■ Work to be completed:
Within the entries below, the lines from the one with "done. unfold sane_bytes. by rewrite Hreq'." through the one with "(** Attempts that" are to be set down exactly, both ends kept.

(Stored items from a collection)
==*==
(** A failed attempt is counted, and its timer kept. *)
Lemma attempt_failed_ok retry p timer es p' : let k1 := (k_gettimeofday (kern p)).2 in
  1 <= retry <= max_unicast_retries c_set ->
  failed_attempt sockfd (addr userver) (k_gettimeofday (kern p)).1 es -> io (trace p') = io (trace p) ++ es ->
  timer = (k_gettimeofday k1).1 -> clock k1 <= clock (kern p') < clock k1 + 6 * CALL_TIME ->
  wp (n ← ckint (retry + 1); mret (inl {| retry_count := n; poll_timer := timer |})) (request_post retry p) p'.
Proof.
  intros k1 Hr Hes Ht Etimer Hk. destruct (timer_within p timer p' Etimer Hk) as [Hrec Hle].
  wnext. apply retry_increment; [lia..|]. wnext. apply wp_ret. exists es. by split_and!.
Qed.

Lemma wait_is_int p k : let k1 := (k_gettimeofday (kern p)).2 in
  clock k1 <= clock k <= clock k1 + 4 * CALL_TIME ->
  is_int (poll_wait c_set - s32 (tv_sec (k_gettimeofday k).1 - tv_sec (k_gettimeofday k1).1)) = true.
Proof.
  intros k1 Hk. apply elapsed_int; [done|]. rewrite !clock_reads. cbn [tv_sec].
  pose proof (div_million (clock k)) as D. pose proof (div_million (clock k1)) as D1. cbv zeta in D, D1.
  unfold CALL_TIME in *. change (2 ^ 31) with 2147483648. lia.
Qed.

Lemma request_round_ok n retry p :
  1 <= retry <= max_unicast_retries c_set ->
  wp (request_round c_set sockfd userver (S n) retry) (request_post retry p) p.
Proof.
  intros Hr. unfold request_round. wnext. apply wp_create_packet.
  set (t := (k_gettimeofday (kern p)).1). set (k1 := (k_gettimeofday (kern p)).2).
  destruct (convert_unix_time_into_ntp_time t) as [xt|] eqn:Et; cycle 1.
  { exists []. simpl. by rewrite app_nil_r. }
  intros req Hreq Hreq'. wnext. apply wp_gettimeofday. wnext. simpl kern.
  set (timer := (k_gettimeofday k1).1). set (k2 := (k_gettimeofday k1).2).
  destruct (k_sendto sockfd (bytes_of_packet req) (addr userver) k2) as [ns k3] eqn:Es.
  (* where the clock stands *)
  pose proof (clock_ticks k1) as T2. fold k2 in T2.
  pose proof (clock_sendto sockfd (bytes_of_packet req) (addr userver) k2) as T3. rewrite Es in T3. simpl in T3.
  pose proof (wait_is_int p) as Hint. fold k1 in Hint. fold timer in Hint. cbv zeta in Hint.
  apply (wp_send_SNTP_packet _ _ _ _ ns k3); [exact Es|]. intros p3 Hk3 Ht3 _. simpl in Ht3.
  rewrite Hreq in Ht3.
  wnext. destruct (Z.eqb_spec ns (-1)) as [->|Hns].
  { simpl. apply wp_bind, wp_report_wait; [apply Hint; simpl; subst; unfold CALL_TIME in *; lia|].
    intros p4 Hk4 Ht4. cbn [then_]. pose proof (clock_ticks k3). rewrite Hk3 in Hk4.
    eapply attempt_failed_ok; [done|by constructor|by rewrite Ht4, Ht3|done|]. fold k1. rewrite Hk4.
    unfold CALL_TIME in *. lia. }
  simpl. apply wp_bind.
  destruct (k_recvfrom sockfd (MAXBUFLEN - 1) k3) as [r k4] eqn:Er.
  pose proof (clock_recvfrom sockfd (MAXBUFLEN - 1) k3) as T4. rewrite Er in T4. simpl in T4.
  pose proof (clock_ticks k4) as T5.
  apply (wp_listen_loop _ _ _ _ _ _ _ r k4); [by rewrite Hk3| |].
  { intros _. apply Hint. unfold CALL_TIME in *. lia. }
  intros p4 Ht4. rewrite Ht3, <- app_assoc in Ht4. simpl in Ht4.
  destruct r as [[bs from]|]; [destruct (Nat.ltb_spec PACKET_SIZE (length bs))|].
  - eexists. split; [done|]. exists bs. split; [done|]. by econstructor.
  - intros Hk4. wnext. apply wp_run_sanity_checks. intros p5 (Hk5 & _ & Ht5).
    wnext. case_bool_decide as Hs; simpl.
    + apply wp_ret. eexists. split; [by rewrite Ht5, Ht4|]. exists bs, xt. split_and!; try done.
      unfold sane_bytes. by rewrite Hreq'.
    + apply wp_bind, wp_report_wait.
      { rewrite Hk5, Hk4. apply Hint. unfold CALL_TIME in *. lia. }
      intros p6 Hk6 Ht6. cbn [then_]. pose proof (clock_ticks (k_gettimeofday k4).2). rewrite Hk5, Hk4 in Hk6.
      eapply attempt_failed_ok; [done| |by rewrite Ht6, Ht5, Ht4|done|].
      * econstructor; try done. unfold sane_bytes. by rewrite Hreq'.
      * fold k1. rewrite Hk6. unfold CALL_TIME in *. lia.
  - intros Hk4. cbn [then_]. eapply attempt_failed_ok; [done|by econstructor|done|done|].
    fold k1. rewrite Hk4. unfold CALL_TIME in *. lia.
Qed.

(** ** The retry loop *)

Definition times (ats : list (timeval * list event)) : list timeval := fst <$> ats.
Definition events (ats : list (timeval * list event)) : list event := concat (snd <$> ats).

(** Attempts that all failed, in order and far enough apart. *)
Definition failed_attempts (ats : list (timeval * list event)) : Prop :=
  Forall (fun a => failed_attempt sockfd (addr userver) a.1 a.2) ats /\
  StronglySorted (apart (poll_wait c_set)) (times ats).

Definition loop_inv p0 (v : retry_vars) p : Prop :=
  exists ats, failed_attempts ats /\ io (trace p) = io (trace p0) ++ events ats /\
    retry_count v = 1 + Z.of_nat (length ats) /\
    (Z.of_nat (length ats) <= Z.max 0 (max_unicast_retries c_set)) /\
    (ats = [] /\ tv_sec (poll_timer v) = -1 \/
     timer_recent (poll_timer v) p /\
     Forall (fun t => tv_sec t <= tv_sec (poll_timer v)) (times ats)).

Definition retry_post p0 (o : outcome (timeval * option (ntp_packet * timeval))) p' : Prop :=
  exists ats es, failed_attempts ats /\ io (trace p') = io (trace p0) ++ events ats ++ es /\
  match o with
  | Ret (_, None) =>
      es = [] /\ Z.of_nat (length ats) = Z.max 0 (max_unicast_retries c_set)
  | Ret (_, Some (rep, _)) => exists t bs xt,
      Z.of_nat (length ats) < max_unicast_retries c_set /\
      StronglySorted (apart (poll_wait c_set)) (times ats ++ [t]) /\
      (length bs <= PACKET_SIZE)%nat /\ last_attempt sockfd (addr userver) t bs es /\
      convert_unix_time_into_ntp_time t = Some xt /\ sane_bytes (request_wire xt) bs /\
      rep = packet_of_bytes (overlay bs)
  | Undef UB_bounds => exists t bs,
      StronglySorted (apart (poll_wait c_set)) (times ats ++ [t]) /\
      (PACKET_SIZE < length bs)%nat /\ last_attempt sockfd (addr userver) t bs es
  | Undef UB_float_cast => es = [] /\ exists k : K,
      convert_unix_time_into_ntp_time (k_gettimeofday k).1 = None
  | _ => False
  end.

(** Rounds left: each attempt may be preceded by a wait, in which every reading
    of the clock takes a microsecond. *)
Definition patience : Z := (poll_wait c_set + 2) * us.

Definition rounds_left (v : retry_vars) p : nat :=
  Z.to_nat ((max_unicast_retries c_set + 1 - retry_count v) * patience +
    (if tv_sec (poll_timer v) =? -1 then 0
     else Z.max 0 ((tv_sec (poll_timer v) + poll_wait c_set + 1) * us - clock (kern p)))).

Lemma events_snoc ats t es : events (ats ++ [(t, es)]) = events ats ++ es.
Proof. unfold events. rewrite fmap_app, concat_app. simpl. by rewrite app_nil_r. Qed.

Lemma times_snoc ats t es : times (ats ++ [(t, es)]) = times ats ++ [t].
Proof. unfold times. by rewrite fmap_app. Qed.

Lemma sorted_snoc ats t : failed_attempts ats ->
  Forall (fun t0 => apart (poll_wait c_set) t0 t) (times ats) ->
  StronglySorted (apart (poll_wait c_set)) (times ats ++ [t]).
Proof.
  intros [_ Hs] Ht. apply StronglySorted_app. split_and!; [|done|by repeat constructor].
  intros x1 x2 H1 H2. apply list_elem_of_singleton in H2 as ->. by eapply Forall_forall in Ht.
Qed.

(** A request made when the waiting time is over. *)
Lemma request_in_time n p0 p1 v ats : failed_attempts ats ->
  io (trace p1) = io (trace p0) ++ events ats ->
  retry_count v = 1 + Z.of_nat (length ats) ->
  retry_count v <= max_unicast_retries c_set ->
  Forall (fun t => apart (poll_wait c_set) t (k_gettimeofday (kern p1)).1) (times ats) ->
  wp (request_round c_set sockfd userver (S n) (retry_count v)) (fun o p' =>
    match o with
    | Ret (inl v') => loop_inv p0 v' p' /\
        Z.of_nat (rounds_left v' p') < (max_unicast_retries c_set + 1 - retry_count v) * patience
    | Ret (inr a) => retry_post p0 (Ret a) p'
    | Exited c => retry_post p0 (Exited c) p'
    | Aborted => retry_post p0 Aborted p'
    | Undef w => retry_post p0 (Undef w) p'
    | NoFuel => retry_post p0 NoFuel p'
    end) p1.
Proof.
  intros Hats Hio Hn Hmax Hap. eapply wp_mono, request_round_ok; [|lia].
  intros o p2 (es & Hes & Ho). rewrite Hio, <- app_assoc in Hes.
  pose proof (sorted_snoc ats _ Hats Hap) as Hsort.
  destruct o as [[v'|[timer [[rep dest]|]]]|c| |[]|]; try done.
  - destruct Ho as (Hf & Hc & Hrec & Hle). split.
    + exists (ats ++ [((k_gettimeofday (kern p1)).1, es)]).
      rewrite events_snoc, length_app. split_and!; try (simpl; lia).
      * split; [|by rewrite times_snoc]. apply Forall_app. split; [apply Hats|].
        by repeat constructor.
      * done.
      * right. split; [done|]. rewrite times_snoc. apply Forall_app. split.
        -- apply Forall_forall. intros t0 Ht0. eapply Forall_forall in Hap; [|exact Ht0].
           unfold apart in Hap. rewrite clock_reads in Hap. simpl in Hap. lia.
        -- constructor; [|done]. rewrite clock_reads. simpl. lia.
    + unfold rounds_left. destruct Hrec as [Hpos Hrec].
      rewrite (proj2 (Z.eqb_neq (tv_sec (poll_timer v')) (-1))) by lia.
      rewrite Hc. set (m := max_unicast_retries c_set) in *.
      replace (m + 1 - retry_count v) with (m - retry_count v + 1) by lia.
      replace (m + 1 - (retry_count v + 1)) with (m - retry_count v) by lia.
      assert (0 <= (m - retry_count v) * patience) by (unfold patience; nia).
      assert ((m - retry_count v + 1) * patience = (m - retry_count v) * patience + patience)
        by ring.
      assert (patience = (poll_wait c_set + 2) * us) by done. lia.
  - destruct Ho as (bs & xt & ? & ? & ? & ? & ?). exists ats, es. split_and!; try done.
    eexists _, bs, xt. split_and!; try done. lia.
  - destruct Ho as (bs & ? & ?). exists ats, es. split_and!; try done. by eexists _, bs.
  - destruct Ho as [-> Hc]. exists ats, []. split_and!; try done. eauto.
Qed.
==*==
■ Response to this exercise:
      * econstructor; try done. unfold sane_bytes. by rewrite Hreq'.
      * fold k1. rewrite Hk6. unfold CALL_TIME in *. lia.
  - intros Hk4. cbn [then_]. eapply attempt_failed_ok; [done|by econstructor|done|done|].
    fold k1. rewrite Hk4. unfold CALL_TIME in *. lia.
Qed.

(** ** The retry loop *)

Definition times (ats : list (timeval * list event)) : list timeval := fst <$> ats.
Definition events (ats : list (timeval * list event)) : list event := concat (snd <$> ats).

(** Attempts that all failed, in order and far enough apart. *)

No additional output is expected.